Thème général : Jour et Nuit.

Thème du texte : Jour.


Le Lac


Dans le futur, il regrettera d'avoir choisir ces monstres. Lorsque ces vieux jours viendront -oui car il ne comptait pas y laisser la vie sur le champ de bataille : son bras était suffisant- ses souvenirs remonteront à la surface et peut-être même qu'il en pleurera.

Il se réveillera un matin, la douce lueur de l'aube qui le forcera à ouvrir les yeux, dans un lit vide et il caressera le drap du revers de sa main. Il sentira sa présence même si elle n'existerait pas réellement. Elle ne sera là qu'en pensée et s'estimera partiellement heureux de n'avoir perdu la mémoire comme certains autres.

Il se souviendra de son visage d'ange, de ses cheveux virevoltant dans une légère brise d'été, de ses yeux brillants comme si le soleil venait d'illuminer deux magnifiques pierres précieuses de son éclat, de son nez qui se retroussait quand il entendait la douce mélodie de son rire ou encore de ce qu'il avait pu ressentir lorsque, durant une journée pluvieuse d'automne, ses yeux bleus avaient découvert la vraie couleur de ses iris, une main dans la sienne. Son cœur avait battu si fort cette fois-là qu'il crût que ce vrombissement s'entendrait à l'autre bout de la ville. Il ne connaissait rien à l'Amour et par enchantement, il devait vivre avec. Et il aimait ça, c'était loin d'être un fardeau.

Il repensera à toutes ces émotions, ces sensations donc il fût au centre pendant les quelques jours qui se transformèrent très vite en mois. Et tout ça, sous la dépendance complète de sa volonté tel un processus automatique.
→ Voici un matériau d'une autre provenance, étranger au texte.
(** * PairRanker: the binary-insertion ranking engine and its reducer

    A shallow embedding of [src/utils/rankingAlgorithm.ts], of
    [appReducer] in [src/context/AppContext.tsx] and of the payload
    conversions of [src/utils/urlEncoding.ts], with the properties of the
    ranking session and of the application state stated over them.

    Modelling conventions.
    - Item identifiers are JavaScript strings: [string].
    - [low], [high] and [mid] are JavaScript numbers holding integers
      (they can become [-1]); they are modelled as [Z], and
      [Math.floor(x / 2)] is [Z.div x 2], which rounds towards minus
      infinity as [Math.floor] does.
    - Arrays are lists.  [a.slice(1)] is [drop 1 a]; [a.splice(i, 0, x)]
      is [splice_insert i x a], with the clamping of the start index that
      [Array.prototype.splice] performs.  A second embedding of the engine
      keeps the arrays in a store of references ([processComparison_h]);
      it is shown to compute the same values and to change no array that
      existed before a call.
    - A function returning [T | null] returns [option T].
    - An optional field ([mode?], [rankedData?], [unrankedItems?]) is an
      [option]; [undefined] is [None]. *)

From Stdlib Require Import ZArith Lia.
From stdpp Require Import base option list strings.

Local Open Scope Z_scope.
Pour toutes ces longues journées d'hiver, il repensera à sa voix chaude qui lui faisait avoir du baume au cœur. Il riait intérieurement de celle-ci car elle était aux antipodes de sa personnalité. Si on fermait les yeux et qu'on l'écoutait s'exprimer, on pouvait facilement lui donner le Bon Dieu sans confession mais une fois les paupières ouvertes, son comportement lui faisait emprunter l'Autoroute de l'Enfer. Ce n'était ni un Ange ni un Démon : c'était un humain avec un fort caractère. A croire qu'il appréciait ça : tout son entourage en avait un.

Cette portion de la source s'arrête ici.